## EXERCISE REQUIREMENTS
Here is the task for the records below: repeat exactly the lines from the one with "(** The radix" to the one with "(** What the", both included, and nothing else.

Start of Block

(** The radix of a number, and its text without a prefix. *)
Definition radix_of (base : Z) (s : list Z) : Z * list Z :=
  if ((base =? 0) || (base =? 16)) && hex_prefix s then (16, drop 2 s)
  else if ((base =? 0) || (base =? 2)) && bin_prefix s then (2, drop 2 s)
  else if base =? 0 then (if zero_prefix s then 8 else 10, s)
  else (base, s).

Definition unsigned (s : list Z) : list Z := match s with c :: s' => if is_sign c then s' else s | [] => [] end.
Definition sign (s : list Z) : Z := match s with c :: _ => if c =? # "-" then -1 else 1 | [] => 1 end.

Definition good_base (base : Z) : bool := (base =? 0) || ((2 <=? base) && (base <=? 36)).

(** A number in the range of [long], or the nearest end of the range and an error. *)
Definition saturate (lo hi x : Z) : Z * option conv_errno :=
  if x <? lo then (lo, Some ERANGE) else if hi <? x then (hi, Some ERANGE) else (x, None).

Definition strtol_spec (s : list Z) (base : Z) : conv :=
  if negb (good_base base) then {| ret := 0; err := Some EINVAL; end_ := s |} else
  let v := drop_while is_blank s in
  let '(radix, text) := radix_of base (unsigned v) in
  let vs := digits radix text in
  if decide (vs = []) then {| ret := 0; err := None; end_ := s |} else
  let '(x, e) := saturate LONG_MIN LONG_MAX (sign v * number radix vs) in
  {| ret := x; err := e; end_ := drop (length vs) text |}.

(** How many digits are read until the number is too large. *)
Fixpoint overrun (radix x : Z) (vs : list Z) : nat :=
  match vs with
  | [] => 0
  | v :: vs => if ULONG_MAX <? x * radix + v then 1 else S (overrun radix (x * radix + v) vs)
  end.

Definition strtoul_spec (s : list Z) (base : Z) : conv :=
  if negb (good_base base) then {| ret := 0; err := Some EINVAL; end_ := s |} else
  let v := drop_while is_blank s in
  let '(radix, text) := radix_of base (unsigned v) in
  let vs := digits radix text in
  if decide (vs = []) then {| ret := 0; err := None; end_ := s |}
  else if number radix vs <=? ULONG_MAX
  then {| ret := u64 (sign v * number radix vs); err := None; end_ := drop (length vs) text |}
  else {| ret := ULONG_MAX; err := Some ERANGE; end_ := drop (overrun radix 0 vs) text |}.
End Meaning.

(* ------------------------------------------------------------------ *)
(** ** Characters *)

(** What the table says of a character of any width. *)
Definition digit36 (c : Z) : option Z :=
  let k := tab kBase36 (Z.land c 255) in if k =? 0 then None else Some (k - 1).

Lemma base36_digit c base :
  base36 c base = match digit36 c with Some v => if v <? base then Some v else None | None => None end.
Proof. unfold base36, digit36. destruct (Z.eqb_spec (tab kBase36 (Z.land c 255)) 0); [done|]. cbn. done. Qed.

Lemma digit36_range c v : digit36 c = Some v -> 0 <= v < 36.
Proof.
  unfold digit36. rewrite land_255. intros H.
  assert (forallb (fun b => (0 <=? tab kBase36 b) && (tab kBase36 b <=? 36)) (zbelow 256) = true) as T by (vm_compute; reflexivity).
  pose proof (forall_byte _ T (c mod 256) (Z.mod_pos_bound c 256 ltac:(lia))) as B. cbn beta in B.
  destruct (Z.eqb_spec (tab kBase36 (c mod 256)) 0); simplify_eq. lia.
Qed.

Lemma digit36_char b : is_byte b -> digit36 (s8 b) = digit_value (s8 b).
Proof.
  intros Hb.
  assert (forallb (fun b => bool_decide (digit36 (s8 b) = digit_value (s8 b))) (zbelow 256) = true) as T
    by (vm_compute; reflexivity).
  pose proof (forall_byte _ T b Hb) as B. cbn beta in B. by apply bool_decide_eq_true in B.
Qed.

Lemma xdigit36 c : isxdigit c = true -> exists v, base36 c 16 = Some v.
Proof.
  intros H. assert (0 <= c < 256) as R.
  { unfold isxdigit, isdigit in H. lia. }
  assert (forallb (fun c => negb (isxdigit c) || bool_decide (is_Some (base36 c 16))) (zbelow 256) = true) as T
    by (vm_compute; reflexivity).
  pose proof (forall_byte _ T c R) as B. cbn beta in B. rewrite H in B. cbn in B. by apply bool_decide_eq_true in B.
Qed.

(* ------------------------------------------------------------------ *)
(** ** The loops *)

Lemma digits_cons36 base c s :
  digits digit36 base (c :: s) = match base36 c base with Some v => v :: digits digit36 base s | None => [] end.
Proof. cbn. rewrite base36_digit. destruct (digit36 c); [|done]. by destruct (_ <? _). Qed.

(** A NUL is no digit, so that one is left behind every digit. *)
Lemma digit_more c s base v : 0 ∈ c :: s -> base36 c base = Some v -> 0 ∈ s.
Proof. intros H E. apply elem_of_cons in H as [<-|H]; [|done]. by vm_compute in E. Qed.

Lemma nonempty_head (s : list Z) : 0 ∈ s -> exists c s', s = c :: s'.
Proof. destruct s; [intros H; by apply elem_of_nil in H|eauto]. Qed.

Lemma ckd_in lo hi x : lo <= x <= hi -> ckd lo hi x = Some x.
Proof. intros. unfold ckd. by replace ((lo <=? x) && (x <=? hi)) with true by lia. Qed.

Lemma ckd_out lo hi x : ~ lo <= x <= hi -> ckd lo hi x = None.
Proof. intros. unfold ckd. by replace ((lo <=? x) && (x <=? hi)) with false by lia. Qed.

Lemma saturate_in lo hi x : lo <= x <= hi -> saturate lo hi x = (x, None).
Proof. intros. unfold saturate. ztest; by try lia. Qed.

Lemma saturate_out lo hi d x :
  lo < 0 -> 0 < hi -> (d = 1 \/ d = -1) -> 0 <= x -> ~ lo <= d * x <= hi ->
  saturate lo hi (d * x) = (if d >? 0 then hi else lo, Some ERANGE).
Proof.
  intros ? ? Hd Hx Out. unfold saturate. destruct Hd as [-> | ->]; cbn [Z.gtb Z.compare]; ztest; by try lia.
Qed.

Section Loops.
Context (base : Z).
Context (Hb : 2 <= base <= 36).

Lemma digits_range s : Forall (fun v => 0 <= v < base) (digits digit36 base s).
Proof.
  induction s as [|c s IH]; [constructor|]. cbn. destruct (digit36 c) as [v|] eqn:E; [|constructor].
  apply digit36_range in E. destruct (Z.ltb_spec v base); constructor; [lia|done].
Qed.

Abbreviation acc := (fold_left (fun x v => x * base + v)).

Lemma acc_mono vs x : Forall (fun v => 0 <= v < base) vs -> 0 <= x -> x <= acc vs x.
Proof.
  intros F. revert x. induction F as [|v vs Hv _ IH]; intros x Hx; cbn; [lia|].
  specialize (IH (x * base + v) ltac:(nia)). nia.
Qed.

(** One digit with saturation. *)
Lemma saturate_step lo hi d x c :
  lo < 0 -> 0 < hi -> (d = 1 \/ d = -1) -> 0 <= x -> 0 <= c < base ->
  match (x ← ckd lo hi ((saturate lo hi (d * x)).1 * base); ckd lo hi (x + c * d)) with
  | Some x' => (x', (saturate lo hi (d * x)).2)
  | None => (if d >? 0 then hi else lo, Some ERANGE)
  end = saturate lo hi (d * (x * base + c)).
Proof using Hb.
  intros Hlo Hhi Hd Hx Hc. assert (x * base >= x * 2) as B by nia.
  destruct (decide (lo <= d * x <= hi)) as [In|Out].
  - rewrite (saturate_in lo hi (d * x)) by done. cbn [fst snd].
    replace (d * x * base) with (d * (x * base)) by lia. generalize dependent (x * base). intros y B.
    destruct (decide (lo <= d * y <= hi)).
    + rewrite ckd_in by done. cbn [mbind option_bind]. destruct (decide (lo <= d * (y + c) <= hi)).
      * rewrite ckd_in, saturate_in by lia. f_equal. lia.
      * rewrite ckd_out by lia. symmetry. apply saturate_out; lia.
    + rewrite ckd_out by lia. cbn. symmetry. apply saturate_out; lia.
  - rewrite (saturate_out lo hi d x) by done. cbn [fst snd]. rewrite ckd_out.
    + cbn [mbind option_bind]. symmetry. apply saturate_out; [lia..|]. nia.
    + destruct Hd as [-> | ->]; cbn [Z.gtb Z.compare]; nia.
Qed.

End of Block
Start of Block

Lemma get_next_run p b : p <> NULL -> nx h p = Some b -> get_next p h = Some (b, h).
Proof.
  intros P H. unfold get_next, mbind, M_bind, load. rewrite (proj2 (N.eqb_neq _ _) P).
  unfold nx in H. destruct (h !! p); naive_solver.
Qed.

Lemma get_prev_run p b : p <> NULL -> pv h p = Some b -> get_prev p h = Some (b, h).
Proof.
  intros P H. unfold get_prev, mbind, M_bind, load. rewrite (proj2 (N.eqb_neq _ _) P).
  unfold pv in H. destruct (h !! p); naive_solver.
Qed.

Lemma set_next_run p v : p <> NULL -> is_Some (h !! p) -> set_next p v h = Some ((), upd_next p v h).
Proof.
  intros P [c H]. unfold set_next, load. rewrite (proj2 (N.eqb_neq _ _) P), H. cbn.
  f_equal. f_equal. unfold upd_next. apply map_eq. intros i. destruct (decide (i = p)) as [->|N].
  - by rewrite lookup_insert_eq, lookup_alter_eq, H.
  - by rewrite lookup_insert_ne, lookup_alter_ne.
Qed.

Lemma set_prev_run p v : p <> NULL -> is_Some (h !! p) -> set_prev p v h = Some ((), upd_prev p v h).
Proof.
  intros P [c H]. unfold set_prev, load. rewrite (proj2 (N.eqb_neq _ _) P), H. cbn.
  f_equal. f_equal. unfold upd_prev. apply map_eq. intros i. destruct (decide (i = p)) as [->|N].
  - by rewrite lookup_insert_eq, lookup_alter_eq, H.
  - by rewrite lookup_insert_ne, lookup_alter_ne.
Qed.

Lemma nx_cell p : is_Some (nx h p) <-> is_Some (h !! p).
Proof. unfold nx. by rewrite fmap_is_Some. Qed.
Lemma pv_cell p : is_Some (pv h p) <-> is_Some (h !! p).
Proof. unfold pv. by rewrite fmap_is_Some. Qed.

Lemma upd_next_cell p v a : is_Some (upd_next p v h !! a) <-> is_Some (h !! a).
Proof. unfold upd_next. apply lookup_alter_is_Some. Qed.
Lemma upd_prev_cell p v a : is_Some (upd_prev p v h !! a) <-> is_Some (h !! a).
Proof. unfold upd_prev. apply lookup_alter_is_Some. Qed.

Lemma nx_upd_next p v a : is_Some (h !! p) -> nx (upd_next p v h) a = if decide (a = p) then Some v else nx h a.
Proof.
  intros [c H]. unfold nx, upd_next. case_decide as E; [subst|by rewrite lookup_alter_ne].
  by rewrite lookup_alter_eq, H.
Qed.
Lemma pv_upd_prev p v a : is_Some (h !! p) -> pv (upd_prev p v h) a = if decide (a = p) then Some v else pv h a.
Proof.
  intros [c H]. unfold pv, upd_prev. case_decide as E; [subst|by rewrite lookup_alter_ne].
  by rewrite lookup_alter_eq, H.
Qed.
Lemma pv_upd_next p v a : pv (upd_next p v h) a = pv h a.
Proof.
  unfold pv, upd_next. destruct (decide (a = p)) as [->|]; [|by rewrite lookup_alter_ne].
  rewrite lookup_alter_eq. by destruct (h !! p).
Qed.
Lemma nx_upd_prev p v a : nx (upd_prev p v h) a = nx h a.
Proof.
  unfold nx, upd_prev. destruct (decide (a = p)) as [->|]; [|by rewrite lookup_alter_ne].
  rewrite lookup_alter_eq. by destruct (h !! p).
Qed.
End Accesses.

End of Block
Start of Block

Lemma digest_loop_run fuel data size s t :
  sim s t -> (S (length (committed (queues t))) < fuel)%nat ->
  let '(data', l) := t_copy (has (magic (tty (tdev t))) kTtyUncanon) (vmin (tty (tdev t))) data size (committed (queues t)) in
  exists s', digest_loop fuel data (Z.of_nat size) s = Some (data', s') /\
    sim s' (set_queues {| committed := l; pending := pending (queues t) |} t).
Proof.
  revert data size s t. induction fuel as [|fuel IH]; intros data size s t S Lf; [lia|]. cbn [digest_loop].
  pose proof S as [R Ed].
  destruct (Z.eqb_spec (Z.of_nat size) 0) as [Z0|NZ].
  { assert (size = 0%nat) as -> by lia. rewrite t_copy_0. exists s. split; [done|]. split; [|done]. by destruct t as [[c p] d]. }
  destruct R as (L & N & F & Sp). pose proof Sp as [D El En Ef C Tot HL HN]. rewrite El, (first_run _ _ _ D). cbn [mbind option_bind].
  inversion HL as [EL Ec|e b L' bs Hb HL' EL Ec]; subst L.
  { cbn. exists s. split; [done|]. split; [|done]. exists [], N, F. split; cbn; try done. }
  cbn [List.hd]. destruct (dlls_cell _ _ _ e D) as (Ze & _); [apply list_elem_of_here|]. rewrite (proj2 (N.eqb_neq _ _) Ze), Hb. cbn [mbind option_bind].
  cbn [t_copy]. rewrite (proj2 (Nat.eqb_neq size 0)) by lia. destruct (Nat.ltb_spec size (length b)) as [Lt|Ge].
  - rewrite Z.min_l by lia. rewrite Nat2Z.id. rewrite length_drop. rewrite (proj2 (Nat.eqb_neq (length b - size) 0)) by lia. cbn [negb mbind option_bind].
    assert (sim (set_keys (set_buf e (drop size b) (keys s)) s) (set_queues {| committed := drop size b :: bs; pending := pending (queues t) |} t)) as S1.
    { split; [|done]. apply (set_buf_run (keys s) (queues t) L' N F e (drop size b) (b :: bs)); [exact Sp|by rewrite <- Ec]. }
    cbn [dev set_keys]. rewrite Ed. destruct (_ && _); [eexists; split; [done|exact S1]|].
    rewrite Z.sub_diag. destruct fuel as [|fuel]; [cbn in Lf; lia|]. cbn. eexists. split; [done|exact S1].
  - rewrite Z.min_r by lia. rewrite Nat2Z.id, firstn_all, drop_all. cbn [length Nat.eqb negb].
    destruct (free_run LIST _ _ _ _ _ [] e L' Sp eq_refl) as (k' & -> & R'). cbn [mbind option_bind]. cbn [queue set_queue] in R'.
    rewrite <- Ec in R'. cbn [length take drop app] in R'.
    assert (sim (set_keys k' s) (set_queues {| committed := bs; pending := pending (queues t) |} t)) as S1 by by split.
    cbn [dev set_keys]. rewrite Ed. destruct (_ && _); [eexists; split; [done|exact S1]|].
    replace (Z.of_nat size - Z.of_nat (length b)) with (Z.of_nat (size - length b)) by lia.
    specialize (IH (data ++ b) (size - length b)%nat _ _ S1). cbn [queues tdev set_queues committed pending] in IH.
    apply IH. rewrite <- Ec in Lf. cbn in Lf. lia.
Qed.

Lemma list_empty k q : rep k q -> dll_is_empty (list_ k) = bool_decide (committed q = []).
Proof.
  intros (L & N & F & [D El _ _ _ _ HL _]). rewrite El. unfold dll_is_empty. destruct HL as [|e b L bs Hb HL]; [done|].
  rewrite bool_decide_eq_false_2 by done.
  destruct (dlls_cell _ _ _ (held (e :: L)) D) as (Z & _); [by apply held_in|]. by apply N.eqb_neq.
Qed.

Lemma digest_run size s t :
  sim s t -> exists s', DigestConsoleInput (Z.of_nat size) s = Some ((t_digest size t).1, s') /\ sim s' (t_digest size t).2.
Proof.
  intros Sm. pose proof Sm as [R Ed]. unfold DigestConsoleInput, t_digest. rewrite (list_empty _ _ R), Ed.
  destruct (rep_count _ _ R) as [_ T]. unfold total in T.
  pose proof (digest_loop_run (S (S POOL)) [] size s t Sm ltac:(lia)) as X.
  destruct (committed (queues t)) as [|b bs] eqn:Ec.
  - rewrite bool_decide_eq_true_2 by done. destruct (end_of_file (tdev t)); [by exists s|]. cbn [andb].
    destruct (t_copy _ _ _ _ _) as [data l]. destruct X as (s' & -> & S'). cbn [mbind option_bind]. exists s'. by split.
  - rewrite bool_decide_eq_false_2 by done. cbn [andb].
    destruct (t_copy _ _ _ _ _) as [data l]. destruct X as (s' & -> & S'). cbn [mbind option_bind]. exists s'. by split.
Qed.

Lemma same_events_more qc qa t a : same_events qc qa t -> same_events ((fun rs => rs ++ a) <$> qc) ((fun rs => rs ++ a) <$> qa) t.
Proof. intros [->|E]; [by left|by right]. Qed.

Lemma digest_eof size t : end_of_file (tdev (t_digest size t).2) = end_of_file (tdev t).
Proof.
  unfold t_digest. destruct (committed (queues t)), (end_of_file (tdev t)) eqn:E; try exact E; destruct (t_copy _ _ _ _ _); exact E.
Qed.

End of Block

## SOLUTION TO THE EXERCISE
(** The radix of a number, and its text without a prefix. *)
Definition radix_of (base : Z) (s : list Z) : Z * list Z :=
  if ((base =? 0) || (base =? 16)) && hex_prefix s then (16, drop 2 s)
  else if ((base =? 0) || (base =? 2)) && bin_prefix s then (2, drop 2 s)
  else if base =? 0 then (if zero_prefix s then 8 else 10, s)
  else (base, s).

Definition unsigned (s : list Z) : list Z := match s with c :: s' => if is_sign c then s' else s | [] => [] end.
Definition sign (s : list Z) : Z := match s with c :: _ => if c =? # "-" then -1 else 1 | [] => 1 end.

Definition good_base (base : Z) : bool := (base =? 0) || ((2 <=? base) && (base <=? 36)).

(** A number in the range of [long], or the nearest end of the range and an error. *)
Definition saturate (lo hi x : Z) : Z * option conv_errno :=
  if x <? lo then (lo, Some ERANGE) else if hi <? x then (hi, Some ERANGE) else (x, None).

Definition strtol_spec (s : list Z) (base : Z) : conv :=
  if negb (good_base base) then {| ret := 0; err := Some EINVAL; end_ := s |} else
  let v := drop_while is_blank s in
  let '(radix, text) := radix_of base (unsigned v) in
  let vs := digits radix text in
  if decide (vs = []) then {| ret := 0; err := None; end_ := s |} else
  let '(x, e) := saturate LONG_MIN LONG_MAX (sign v * number radix vs) in
  {| ret := x; err := e; end_ := drop (length vs) text |}.

(** How many digits are read until the number is too large. *)
Fixpoint overrun (radix x : Z) (vs : list Z) : nat :=
  match vs with
  | [] => 0
  | v :: vs => if ULONG_MAX <? x * radix + v then 1 else S (overrun radix (x * radix + v) vs)
  end.

Definition strtoul_spec (s : list Z) (base : Z) : conv :=
  if negb (good_base base) then {| ret := 0; err := Some EINVAL; end_ := s |} else
  let v := drop_while is_blank s in
  let '(radix, text) := radix_of base (unsigned v) in
  let vs := digits radix text in
  if decide (vs = []) then {| ret := 0; err := None; end_ := s |}
  else if number radix vs <=? ULONG_MAX
  then {| ret := u64 (sign v * number radix vs); err := None; end_ := drop (length vs) text |}
  else {| ret := ULONG_MAX; err := Some ERANGE; end_ := drop (overrun radix 0 vs) text |}.
End Meaning.

(* ------------------------------------------------------------------ *)
(** ** Characters *)

(** What the table says of a character of any width. *)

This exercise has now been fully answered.